Koichiro Tsunewaki  (Emeritus Professor, Kyoto University)

Worldwide modern wheat genetics was founded by 2 revolutionary achievements conducted at the School of Agriculture, Hokkaido University, between 1916 and 1924: "Determination of chromosome number and finding of ploidy in the genus Triticum" by Dr. Tetsu Sakamura (T. Sakamura, 19181) and "Establishment of genome analysis method based on the elucidation of chrom osomal pairing in interspecies hybrids of the genus Triticum" by Dr. Hitoshi Kihara (H. Kihara, 19192, 19243). This article describes the historical trail of findings in wheat, which had global impact (Sapporo Agricultural College and College of Agriculture, Tohoku Imperial University are hereafter referred to as School of Agriculture, Hokkaido University).

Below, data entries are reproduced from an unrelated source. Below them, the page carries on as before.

(** [H] says which key each handler took a record of and has yet to announce, [D] the keys of
    records that were never announced. *)
Record inv (s0 : Store) (w : World A) (H : gmap nat string) (D : list string) : Prop := {
  inv_proper : forall n p, threads w !! n = Some p -> proper (H !! n) p (Q n);
  inv_dom : forall n, threads w !! n = None -> H !! n = None;
  inv_keyed : keyed (store w);
  inv_acked : announced (of_handlers B (history w)) ++ holding H ++ D ≡ₚ acked (of_handlers B (history w));
  inv_dropped : (forall n o a, B n = true -> Q n o a -> o = None) -> D = [];
  inv_written : forall k, times k (taken (history w)) + here (live (store w) k) <= times k (written (history w)) + here (live s0 k);
}.

Lemma holding_insert (H : gmap nat string) n k : H !! n = None -> holding (<[n := k]> H) ≡ₚ (if B n then [k] else []) ++ holding H.
Proof.
  intros Hn. unfold holding. destruct (B n) eqn:Hb; [rewrite map_filter_insert_True by done|rewrite map_filter_insert_False by (cbn; congruence)].
  - rewrite map_to_list_insert; [done|]. apply map_lookup_filter_None. by left.
  - by rewrite delete_id.
Qed.

Lemma holding_delete (H : gmap nat string) n k : H !! n = Some k -> holding H ≡ₚ (if B n then [k] else []) ++ holding (delete n H).
Proof. intros Hn. rewrite <-(insert_delete_id H n k) at 1 by done. by rewrite holding_insert by (by rewrite lookup_delete_eq). Qed.

(** *** What one call does to the inbox *)

Lemma keyed_after c s r took s' : happens c s r took s' -> write_ok c -> keyed s -> keyed s'.
Proof.
  assert (forall v t, answers c s v t -> write_ok c -> keyed s -> keyed t) as Ha; [|destruct 1; eauto].
  destruct 1 as [| sc k v|sc k| |]; cbn [write_ok]; intros Hw Hk; try done; intros k' v' r'.
  - rewrite lookup_insert. case_decide as Hd; [|apply Hk]. injection Hd as -> ->. intros [= <-] Hp.
    destruct Hw as [->|(q & -> & ->)]; [done|done|]. by apply parse_written.
  - rewrite lookup_delete. case_decide; [done|apply Hk].
Qed.

Lemma old_value_reply old v : old_value (set_reply old v) = default Null old.
Proof. reflexivity. Qed.

(** A handler that is not told of a record was not told that it took one. *)
Lemma taken_key_none n c s r took s' : happens c s r took s' -> taken_key c r = None -> acked_record (MCall n c s r took) = None.
Proof.
  intros Hh Ht. destruct r as [reply|e]; [|by destruct took]. destruct c as [|sc k v| | |]; try by destruct took.
  destruct (decide (v = Null)) as [->|Hv]; [|by destruct v, took].
  cbn [taken_key] in Ht. inversion Hh as [? ? ? ? Ha| |]; subst. cbn [acked_record took_record].
  destruct (decide (sc = PENDING_SCOPE /\ live s k)) as [[-> (v & q & Hv & Hq)]|]; [|done]. rewrite decide_True in Ht by done.
  inversion Ha; subst. rewrite old_value_reply, Hv in Ht. cbn in Ht. by rewrite Hq in Ht.
Qed.
(** C17: a call is held only where a human can see it: the inbox had a record of it, or took one that
    names its session, turn, call and function and shows its arguments redacted.  When a read or
    a write of the inbox fails, the call is refused: it is neither held nor let through.  What is
    announced was written before, into an empty place. *)
Theorem gate_never_holds_blind i :
  always (gate i) (λ l o, (o = Hold -> exists c, hi_call i = Some c /\ shown i c l) /\ refuses_blind l o /\ announced_once_written l).
Proof.
  assert (forall reason, always (Done (Deny reason)) (λ l o, (o = Hold -> exists c, hi_call i = Some c /\ shown i c l) /\ refuses_blind l o /\ announced_once_written l)) as Hnil.
  { intros reason. apply always_done. split_and!; [done|apply refuses_deny|apply not_announced; intros p; apply not_elem_of_nil]. }
  unfold gate. destruct (hi_call i) as [c|]; [|apply Hnil].
  destruct (is_human_only _); [apply Hnil|]. destruct (negb _); [apply Hnil|].
  apply always_config. intros cfg. apply always_bind, always_bind.
  set (sound := λ l o, (o = Hold -> exists c', Some c = Some c' /\ shown i c' l) /\ refuses_blind l o /\ announced_once_written l).
  assert (forall l o, sound_hold i c l o -> sound l o) as Hsound by (intros l o (H1' & H2' & H3'); split_and!; eauto).
  assert (forall r stored, always (let eff := (Settings.effective stored cfg).1 in
    if pre_policy_allow eff (hc_function c) then Done Continue
    else match check (permissions cfg) (hc_function c) (hc_arguments c) (mode eff) with
         | DAllow _ => Done Continue
         | DDeny rule m => Done (Deny (de_reason (Denial.permissions_deny_envelope (hc_function c) rule m (hc_arguments c))))
         | DNeedsApproval => hold i c
         end) (λ l o, sound (Called (StateGet Settings.SETTINGS_SCOPE (hi_session i)) r :: l) o)) as Hrest.
  { intros r stored. cbv zeta. set (a := Called _ r). assert (~ inbox_failure a) as Ha by no_failure.
    assert (sound [a] Continue) as Hpass by (apply Hsound, sound_pass; [set_solver|by intros b ->%list_elem_of_singleton]).
    destruct (pre_policy_allow _ _); [by apply always_done|].
    destruct (check _ _ _ _); [by apply always_done|apply always_done, Hsound, sound_refusal; set_solver|].
    eapply always_mono; [apply hold_shows|]. intros l o (Hs & Hr & Hw). split_and!.
    - intros Ho. exists c. split; [done|]. destruct (Hs Ho) as [(v & p & Hv & Hp)|(p & reply & Hp & Hreply)];
        [left; exists v, p|right; exists p, reply]; (split; [by apply list_elem_of_further|done]).
    - by apply refuses_cons.
    - intros p [Hp|Hp]%elem_of_cons; [done|]. destruct (Hw p Hp) as (reply & Hreply & Ho). exists reply. split; [by apply list_elem_of_further|done]. }
  apply always_ask; intros; apply always_done; apply Hrest.
Qed.

(** *** The dry run *)


(** *** Decisions *)

Definition resolve_function : string := "harness::function::resolve".

(** What the harness was asked to do with calls, and what it said. *)
Definition deliveries (l : list Action) : list (Value * result Value string) :=
  omap (λ a, match a with Called (Remote f p) r => if decide (f = resolve_function) then Some (p, r) else None | _ => None end) l.

(** Calls that take a record out of the inbox. *)
Definition clears (a : Action) : Prop :=
  match a with
  | Called (StateSet sc _ _) _ | Called (StateDelete sc _) _ => sc = PENDING_SCOPE
  | _ => False
  end.
Lemma run_purge_attempts P s n : exists k acts m,
  run o (AccessState.purge_attempts P) s n =
  (k, without AccessState.ATTEMPTS_SCOPE (attempt_of <$> filter (λ a, P a = true) (records AccessState.ATTEMPTS_SCOPE AccessState.parse_attempt s)) s, acts, m) /\
  resolved_of acts = [].
Proof.
  unfold AccessState.purge_attempts, AccessState.list_attempts. rewrite run_seq, run_ask, perform_healthy by done. cbn [serve list_items].
  fold (records AccessState.ATTEMPTS_SCOPE AccessState.parse_attempt s).
  match goal with |- context [AccessState.delete_attempts ?l 0] => destruct (run_delete_attempts l 0 s (S n)) as (k & acts & m & -> & Ha) end.
  by eexists _, _, _.
Qed.

(** *** What is removed *)

(** The end of a turn removes its records and its attempts. *)
Definition of_turn (t : string) (s : Store) (a : string * string) : Prop :=
  (a.1 = PENDING_SCOPE /\ exists r, record_at PENDING_SCOPE parse_record s a.2 = Some r /\ turn_id r = t) \/
  (a.1 = AccessState.ATTEMPTS_SCOPE /\ exists x, record_at AccessState.ATTEMPTS_SCOPE AccessState.parse_attempt s a.2 = Some x /\ AccessState.at_turn x = t).

(** The deletion of a session removes its settings, its denials, its attempts and its records. *)
Definition of_session (sid : string) (s : Store) (a : string * string) : Prop :=
  a = (Settings.SETTINGS_SCOPE, sid) \/ a = (AccessState.DENIED_SCOPE, sid) \/
  (a.1 = PENDING_SCOPE /\ exists r, record_at PENDING_SCOPE parse_record s a.2 = Some r /\ session_id r = sid) \/
  (a.1 = AccessState.ATTEMPTS_SCOPE /\ exists x, record_at AccessState.ATTEMPTS_SCOPE AccessState.parse_attempt s a.2 = Some x /\ AccessState.at_session x = sid).

(** Of the entries of the store, those in [gone] are removed, all others are as they were. *)
Definition removes (gone : string * string -> Prop) (s s' : Store) : Prop := forall a, (gone a -> s' !! a = None) /\ (~ gone a -> s' !! a = s !! a).
(** The race, played: a hold that is written behind the comparison, before the mark or before the
    deletion of the mark, disappears.  The call stays held, and the inbox does not show it. *)
Example follow_ups_lost_here :
  Forall (λ k, exists w, reachable the_handlers (inbox_of [waiting]) asking w /\ lost_one (inbox_of [waiting]) w) [3; 4].
Proof.
  apply Forall_cons; split; [exists (after [waiting] (follow_up_during 3))|apply Forall_singleton; exists (after [waiting] (follow_up_during 4))];
    (split; [played|]; unfold lost_one; split; [vm_compute; reflexivity|]; split; [vm_compute; reflexivity|];
     split; [apply (bool_decide_eq_false_1 (live _ _)); vm_compute; reflexivity|]; split; vm_compute; reflexivity).
Qed.

(** The world in which the harness has answered the decision. *)
Definition answered_decision : World Answer := after [waiting] ([begin 1 (RResolve allow_it)] ++ steps 1 2).

Lemma follow_up_can_be_lost_witness :
  reachable the_handlers (inbox_of [waiting]) asking answered_decision /\
  exists w1 w2, rtc (step the_handlers) answered_decision w1 /\ rtc (step the_handlers) w1 w2 /\
    (forall w' q, threads w' !! 1 = threads w1 !! 1 -> shows allow_it w' q -> ends_with the_handlers 1 allow_it (mk_resolve_response true None) q w') /\
    (forall w' q, threads w' !! 1 = threads w2 !! 1 -> shows allow_it w' q -> ends_with the_handlers 1 allow_it (mk_resolve_response true None) waiting w').
Proof.
  split; [unfold answered_decision; played|].
  apply (follow_up_can_be_lost the_handlers 1 allow_it (mk_resolve_response true None) answered_decision waiting).
  - reflexivity.
  - exists (to_value waiting). split; [vm_compute; reflexivity|vm_compute; reflexivity].
Defined.

(** *** Two denials *)

Definition asking_for (cid root : string) : PendingApprovalRecord :=
  mk_pending "s" "t" cid "shell::fs::read" (Obj []) 1 None None None 0 None KFilesystemAccess (Some (mk_access root (root +:+ "/x") "S215")).
Definition two_asks : list PendingApprovalRecord := [asking_for "a" "/a"; asking_for "b" "/b"].
Definition deny (cid : string) : ResolveRequest := mk_resolve "s" cid DenyIt None None.

Definition both_denied : list (Move Answer) :=
  [begin 1 (RResolve (deny "a")); begin 2 (RResolve (deny "b"))] ++ steps 1 2 ++ steps 2 2 ++ steps 1 7 ++ steps 2 7.

(** Two denials of one session that are recorded at the same time: both are answered, one is
    forgotten, and the directory is asked for again. *)
Theorem concurrent_denials_lose_one : exists w,
  reachable the_handlers (inbox_of two_asks) asking w /\
  (forall n, n = 1 \/ n = 2 -> threads w !! n = Some (Done (AResolved (Ok (mk_resolve_response true None))))) /\
  store w !! (AccessState.DENIED_SCOPE, "s") = Some (enc_str_list ["/b"]) /\
  (run (mk_oracle (λ _ _ _, Obj []) (λ _, Fine) (λ _, 9%Z) (λ _, asking))
     (filesystem_access_watch (after_call (mk_access "/a" "/a/x" "S215"))) (store w) 0).1.1.1 = Hold.
Proof.
  exists (after two_asks both_denied). split; [played|]. split; [|split; [vm_compute; reflexivity|vm_compute; reflexivity]]. intros n [-> | ->]; vm_compute; reflexivity.
Qed.

(** *** The bound on announcements, at work *)

Definition decided_twice : list (Move Answer) :=
  [begin 1 (RResolve allow_it); begin 2 (RResolve allow_it); begin 3 (RTurnCompleted "t")]
  ++ steps 1 3 ++ steps 2 3 ++ steps 3 3 ++ steps 1 2 ++ steps 2 2 ++ steps 3 2.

It is unclear how and why Dr. Sakamura initiated the wheat chromosome research. According to a document titled "The history of Laboratory of Crop Physiology," written by Dr. Yozo Okazawa (professor at the School of Agriculture, Hokkaido University, at that time), "After graduating from the School of Agriculture, Associate Prof. Sakamura researched wheat chromosomes at the Cytology Laboratory in the Tokyo Imperial University under Prof. Kenjiro Fujii as a special stipendiary graduate student." This is a valuable record that narrates Dr. Sakamura’s experiences with wheat; however, there is no record regarding his research history neither at the School of Agriculture, Hokkaido University nor at the School of Science, the University of Tokyo. Meanwhile, Dr. Sakamura served as a special stipendiary graduate student for approximately 2 years between December 1916 and August 1918, which overlaps with the season during which Dr. Sakamura determined wheat chromosome number, prepared the paper, and conducted interspecies hybridization between tetraploid and hexaploid wheat species. Therefore, it could not have been possible for him to have engaged in research under Prof. Fujii at the University of Tokyo for an extended period.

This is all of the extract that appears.